─── SUPPLIED RECORDS
(* ===== verification/TunnelReg.v ===== *)
(** * TunnelReg: registration, keepalive and rebind of the client

    src/internal/client: register.go, rebind.go, keepalive.go, and the TUN and status parts
    of tunnel.go.  The registration reads one event after another: a datagram, a
    read timeout, another read error, or the cancellation of the context. *)

From S2P Require Import Prelude GoNet Crc32 Protocol Messages MessagesData MessagesPeer NetUtil Float64 Bandwidth SendQueue Auth Cipher I18n Client Room Server Route NatProbe ClientLimit Tunnel.

Inductive reg_err :=
| RegCancelled | RegNoAnswer | RegRead | RegDecode | RegTooManyAuth | RegRejected (reason : list byte)
| RegParseIP | RegIncompatible | RegBadIP | RegBadServerIP | RegDeriveKey | RegCipher
| RegNeedPassword | RegParseAuth.

Inductive RegEvent := RgData (data : list byte) | RgTimeout | RgError | RgCancel.

(** The tunnel and the packets written on the connection. *)
Record RegState := mkReg { rg_tunnel : Tunnel; rg_out : list (list byte) }.

Section register.
Context `{NetResolver}.

(** The random bytes of the three ciphers. *)
Context (rand : nat → option (list byte)).

Definition register_packet (t : Tunnel) : list byte :=
  let s := t_session t in
  EncodeChecked TypeRegister (RegisterPayload_Marshal (mkRegister (ss_roomID s) (ss_username s) AppVersion)).

(** The three ciphers of a room with a password; none without. *)
Definition init_ciphers (s : session) : reg_err + cryptoState :=
  match ss_roomPass s with
  | [] => inr (mkCrypto None None None)
  | pass =>
      match DeriveKey pass (ss_roomID s) with
      | None => inl RegDeriveKey
      | Some key =>
          match NewCipher key DirClientToServer (rand 0%nat), NewCipher key DirServerToClient (rand 1%nat),
                NewCipher key DirClientToClient (rand 2%nat) with
          | Ok e, Ok d, Ok p => inr (mkCrypto (Some e) (Some d) (Some p))
          | _, _, _ => inl RegCipher
          end
      end
  end.

(** Tunnel.handleAssignIP *)
Definition handleAssignIP (payload : list byte) (t : Tunnel) : reg_err + Tunnel :=
  match UnmarshalAssignIP payload with
  | Ok assign =>
      if negb (IsCompatible AppVersion (ap_Version assign)) then inl RegIncompatible else
      let vip := ap_VirtualIP assign in
      let mask := ap_SubnetMask assign in
      let subnet := mkIPNet (and_mask vip mask) mask in
      if negb (bool_decide (is_Some (To4 vip))) || negb (Contains subnet vip) then inl RegBadIP
      else if negb (bool_decide (is_Some (To4 (ap_ServerIP assign)))) || negb (Contains subnet (ap_ServerIP assign))
      then inl RegBadServerIP
      else
        let s := t_session t in
        match init_ciphers s with
        | inl e => inl e
        | inr crypto =>
            let punch := EncodeChecked TypeHolePunch (default [] (To4 vip)) in
            let s := mkSession vip (ap_ServerIP assign) (Some (IPKey (ap_ServerIP assign))) mask (Some subnet)
                       (ap_SessionToken assign) (ap_Version assign) (ss_username s) (ss_roomID s) (ss_roomPass s) in
            inr (set_peers ∅ (set_crypto crypto (set_punch (Some punch) (set_session s t))))
        end
  | _ => inl RegParseIP
  end.

(** Tunnel.handleAuthChallenge: the packet that answers a challenge. *)
Definition handleAuthChallenge (payload : list byte) (s : session) : reg_err + list byte :=
  match ss_roomPass s with
  | [] => inl RegNeedPassword
  | pass =>
      match UnmarshalAuthChallenge payload with
      | Ok acp =>
          match DeriveKey pass (ss_roomID s) with
          | None => inl RegDeriveKey
          | Some key =>
              let clientAddr := match ClientAddr acp with [] => None | a => ResolveUDPAddr a end in
              let hmacVal := ComputeHMAC (Some key) (Challenge acp) (ss_roomID s) (ss_username s) clientAddr in
              inr (EncodeChecked TypeAuthResponse
                     (AuthResponsePayload_Marshal (mkAuthResponse (ss_roomID s) (ss_username s) (default [] hmacVal))))
          end
      | _ => inl RegParseAuth
      end
  end.
Definition close_conn (L : Life) : Life := with_conn (lf_conn L) (close_one (lf_conn L) (lf_socks L)) L.
Definition close_tcp (L : Life) : Life := with_tcp (lf_tcp L) (close_one (lf_tcp L) (lf_tcps L)) L.
Definition close_dev (L : Life) : Life := with_devs (close_one (lf_dev L) (lf_devs L)) L.

Inductive connect_err := ErrInvalidServer | ErrBindUDP | ErrRegister (e : reg_err) | ErrCreateTUN.

(** Tunnel.dialServer; [ok] is the result of ListenUDP. *)
Definition dialServer (sAddr : UDPAddr) (ok : bool) (L : Life) : bool * Life :=
  let L := close_conn L in
  if negb ok then (false, L)
  else
    let n := lf_next L in
    (true, with_next (with_conn (Some n) ({[n]} ∪ lf_socks L) (with_t (set_serverAddr (Some (to16_addr sAddr)) (lf_t L)) L))).

Section life.
Context `{NetResolver} (rand : nat → option (list byte)).

(** Tunnel.registerWithFallback on the sockets: [None] while it waits for events;
    [tcp] are the events of the TCP connection, if it can be dialled. *)
Definition register_sockets (udp : list RegEvent) (tcp : option (list RegEvent)) (L : Life)
    : option (option reg_err * Life) :=
  match register rand (lf_t L) udp with
  | None => None
  | Some (inr r) => Some (None, with_t (rg_tunnel r) L)
  | Some (inl e) =>
      match tcp with
      | None => Some (Some e, close_conn L)
      | Some evs =>
          let n := lf_next L in
          let L := with_next (with_tcp (Some n) ({[n]} ∪ lf_tcps L) L) in
          match registerTCP rand (lf_t L) evs with
          | None => None
          | Some (inr r) => Some (None, with_t (rg_tunnel r) L)
          | Some (inl e) => Some (Some e, close_conn (close_tcp L))
          end
      end
  end.

(** Tunnel.probeNATAsync: whether a probe is started. *)
Definition probeNATAsync (L : Life) : Life :=
  if bool_decide (is_Some (lf_tcp L)) || bool_decide (is_Some (probeResult (lf_t L))) then L
  else if lf_probing L then L
  else with_probing true L.

(** The end of the probe's goroutine. *)
Definition probe_done (r : option NATProbeResult) (L : Life) : Life :=
  with_probing false (match r with Some _ => with_t (set_probe r (lf_t L)) L | None => L end).

(** Connect up to the registration; [addr] is the resolved server address and
    [listen] whether a socket could be bound.  An error ends Connect. *)
Definition Connect_begin (factory : bool) (addr : option UDPAddr) (listen : bool) (udp : list RegEvent)
    (tcp : option (list RegEvent)) (L : Life) : option (option connect_err * Life) :=
  let L := if factory then with_factory true L else L in
  match addr with
  | None => Some (Some ErrInvalidServer, L)
  | Some sAddr =>
      let L := with_phase Idle (with_left false L) in
      match dialServer sAddr listen L with
      | (false, L) => Some (Some ErrBindUDP, L)
      | (true, L) =>
          match register_sockets udp tcp L with
          | None => None
          | Some (Some e, L) => Some (Some (ErrRegister e), L)
          | Some (None, L) => Some (None, with_phase Registered (probeNATAsync L))
          end
      end
  end.
End life.

(** Tunnel.createTUN; [ok] is the result of the factory. *)
Definition createTUN (mtu : Z) (ok : bool) (L : Life) : bool * Life :=
  if negb (lf_factory L) || negb ok then (false, L)
  else
    let s := t_session (lf_t L) in
    let n := lf_next L in
    (true, with_next (with_device n (mkTunConfig (ss_virtualIP s) (ss_subnetMask s) (ss_serverIP s) mtu) mtu
             (with_t (set_tunDev true (lf_t L)) L))).

(** Tunnel.ensureTUN: its decision is TunnelReg.ensureTUN. *)
Definition ensureTUN_run (mtu : Z) (ok : bool) (L : Life) : bool * Life :=
  match ensureTUN (lf_lastIP L) (lf_t L) with
  | TunReuse => (true, L)
  | TunCreate => createTUN mtu ok (close_dev L)
  end.

(** Connect from ensureTUN on: the error, or the relay loops run.  When the context
    was cancelled meanwhile they stop at once ([relay_end]). *)
Definition Connect_finish (mtu : Z) (ok : bool) (L : Life) : option connect_err * Life :=
  match ensureTUN_run mtu ok L with
  | (true, L) => (None, with_phase Running L)
  | (false, L) =>
      let L := close_conn L in
      (Some ErrCreateTUN, with_phase Idle (with_tcp None (close_one (lf_tcp L) (lf_tcps L)) L))
  end.

(** The relay loops stop: Connect returns, closing nothing. *)
Definition relay_end (L : Life) : Life := with_phase Idle L.

(** Tunnel.Disconnect *)
Definition Disconnect (L : Life) : Life :=
  if lf_left L then L
  else
    let w := match t_serverAddr (lf_t L), lf_conn L with
             | Some a, Some c => lf_written L ++ [(c, mkSendJob (EncodeChecked TypeDisconnect []) (Some a))]
             | _, _ => lf_written L
             end in
    let L := with_left true (with_written w L) in
    with_tcp None (close_one (lf_tcp L) (lf_tcps L)) (with_conn None (close_one (lf_conn L) (lf_socks L)) L).

(** Tunnel.CloseTUN *)
Definition CloseTUN (L : Life) : Life :=
  if lf_closedTUN L then L else with_closedTUN (close_one (lf_dev L) (lf_devs L)) L.

(** ** The read loops *)

Definition maxConsecutiveErrors : Z := 10.

(** A loop that reads until too many errors in a row: [None] is a read error.  The
    result says whether the loop returned. *)
Fixpoint read_loop {A S} (handle : A → S → go perr S) (errs : Z) (evs : list (option A)) (s : S) : go perr (bool * S) :=
  match evs with
  | [] => Ok (false, s)
  | None :: evs =>
      let errs := errs + 1 in
      if maxConsecutiveErrors <? errs then Ok (true, s) else read_loop handle errs evs s
  | Some a :: evs => s ← handle a s; read_loop handle 0 evs s
  end.

(** Tunnel.receiveFromTUN over batches of packets. *)
Definition receiveFromTUN (evs : list (option (list (list byte)))) (t : Tunnel) : go perr (bool * Tunnel) :=
  if tunDev t
  then read_loop (fun l t => Ok (foldl (fun t pkt => offer_tun (tun_job_batch pkt) t) t l)) 0 evs t
  else Ok (true, t).

(** Tunnel.receiveFromTUNSingle *)
Definition receiveFromTUNSingle (evs : list (option (list byte))) (t : Tunnel) : go perr (bool * Tunnel) :=
  read_loop (fun pkt t => Ok (offer_tun (tun_job_single pkt) t)) 0 evs t.

(** Tunnel.receiveFromServer; the clock, the language and the buffers are those of
    each datagram. *)
Definition receiveFromServer `{MapRange} `{NetResolver} `{AEAD} `{PktBufs} (serverAddr : UDPAddr)
    (evs : list (option (Env * (list byte * UDPAddr)))) (t : Tunnel) : go perr (bool * Tunnel) :=
  read_loop (fun '(e, (data, from)) => @receive_datagram e _ _ data from serverAddr) 0 evs t.
Lemma update_step own old l u e :
  update_inv own old l u → update_inv own old (l ++ [e]) (peer_info_entry own u e).
Proof.
  intros [Hseen Hfresh Hdirect Hold Hdom Hnew]. unfold peer_info_entry.
  assert (others own (l ++ [e]) = others own l ++ others own [e]) as Eo by apply List.filter_app.
  destruct (IP_Equal (pe_VirtualIP e) own) eqn:Ee.
  { assert (others own [e] = []) as E1 by (cbn; by rewrite Ee). rewrite E1, app_nil_r in Eo.
    split; rewrite ?Eo; assumption. }
  assert (others own [e] = [e]) as E1 by (cbn; by rewrite Ee). rewrite E1 in Eo.
  set (key := IPKey (pe_VirtualIP e)).
  set (u' := match pu_peers u !! key with Some _ => _ | None => _ end).
  assert (∃ p, pu_peers u' = <[key := p]> (pu_peers u) ∧ rp_stale p = false ∧ describes e p ∧
    (rp_DirectReach p = true → ∃ p0, pu_peers u !! key = Some p0 ∧ rp_DirectReach p0 = true) ∧
    (∀ ip, ip ∈ pu_new u → ip ∈ pu_new u') ∧ (pu_peers u !! key = None → pe_VirtualIP e ∈ pu_new u'))
    as (p & Ep & Hp1 & Hp2 & Hp3 & Hn1 & Hn2).
  { unfold u'. destruct (pu_peers u !! key) as [ex|] eqn:Ex; cbn; eexists; split_and!; try done.
    - intros [Hx _]%andb_true_iff. by exists ex.
    - intros ip Hip. apply elem_of_app. by left.
    - intros _. apply elem_of_app. right. by apply list_elem_of_singleton. }
  clearbody u'. split; rewrite ?Ep, ?Eo.
  - intros x [Hx| ->%list_elem_of_singleton]%elem_of_app; [|exists p; by rewrite lookup_insert_eq].
    destruct (decide (IPKey (pe_VirtualIP x) = key)) as [->|Hne]; [exists p; by rewrite lookup_insert_eq|].
    rewrite lookup_insert_ne by done. by apply Hseen.
  - intros k q [[<- <-]|[Hne Hq]]%lookup_insert_Some Hs.
    + exists e. split_and!; [apply elem_of_app; right; by apply list_elem_of_singleton|done..].
    + destruct (Hfresh k q Hq Hs) as (x & ? & ? & ?). exists x. split_and!; [apply elem_of_app; by left|done..].
  - intros k q [[<- <-]|[Hne Hq]]%lookup_insert_Some Hd; [|by eapply Hdirect].
    destruct (Hp3 Hd) as (p0 & ? & ?). by eapply Hdirect.
  - intros k q [[<- <-]|[Hne Hq]]%lookup_insert_Some Hs; [congruence|by eapply Hold].
  - intros k Hk. destruct (decide (k = key)) as [->|Hne]; [rewrite lookup_insert_eq; by eexists|].
    rewrite lookup_insert_ne by done. by apply Hdom.
  - intros x [Hx| ->%list_elem_of_singleton]%elem_of_app Hnone.
    + destruct (Hnew x Hx Hnone) as (ip & Hip & Hk). exists ip. split; [by apply Hn1|done].
    + destruct (pu_peers u !! key) as [ex|] eqn:Ex; [|exists (pe_VirtualIP e); split; [by apply Hn2|done]].
      destruct (rp_stale ex) eqn:Es; [destruct (Hold _ _ Ex Es) as [y Hy]; fold key in Hnone; by rewrite Hnone in Hy|].
      destruct (Hfresh _ _ Ex Es) as (x & Hx & Hkx & _).
      destruct (Hnew x Hx) as (ip & Hip & Hk); [by rewrite Hkx|]. exists ip. split; [by apply Hn1|by rewrite Hk].
Qed.

Lemma update_all own old l l0 u :
  update_inv own old l0 u → update_inv own old (l0 ++ l) (foldl (peer_info_entry own) u l).
Proof.
  revert l0 u. induction l as [|e l IH]; intros l0 u Hu; cbn [foldl]; [by rewrite app_nil_r|].
  replace (l0 ++ e :: l) with ((l0 ++ [e]) ++ l) by (by rewrite <- app_assoc). by apply IH, update_step.
Qed.

Lemma update_start own old : update_inv own old [] (mkUpdate (set_stale true <$> old) [] []).
Proof.
  split; cbn [pu_peers].
  - intros e He. by apply elem_of_nil in He.
  - intros k p Hp Hs. rewrite lookup_fmap in Hp. destruct (old !! k); [|done]. injection Hp as <-. done.
  - intros k p Hp Hd. rewrite lookup_fmap in Hp. destruct (old !! k) as [p0|] eqn:E; [|done]. injection Hp as <-. by exists p0.
  - intros k p Hp _. rewrite lookup_fmap in Hp. by destruct (old !! k).
  - intros k [p Hp]. rewrite lookup_fmap, Hp. by eexists.
  - intros e He. by apply elem_of_nil in He.
Qed.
──────
● TASK DETAILS
Copy out each line of the data above, exactly, if it lies between the line holding "(** Connect up" and the line holding "(tcp : option (list RegEvent)) (L : Life) : option", inclusive; copy no other line.

● RESULT
(** Connect up to the registration; [addr] is the resolved server address and
    [listen] whether a socket could be bound.  An error ends Connect. *)
Definition Connect_begin (factory : bool) (addr : option UDPAddr) (listen : bool) (udp : list RegEvent)
    (tcp : option (list RegEvent)) (L : Life) : option (option connect_err * Life) :=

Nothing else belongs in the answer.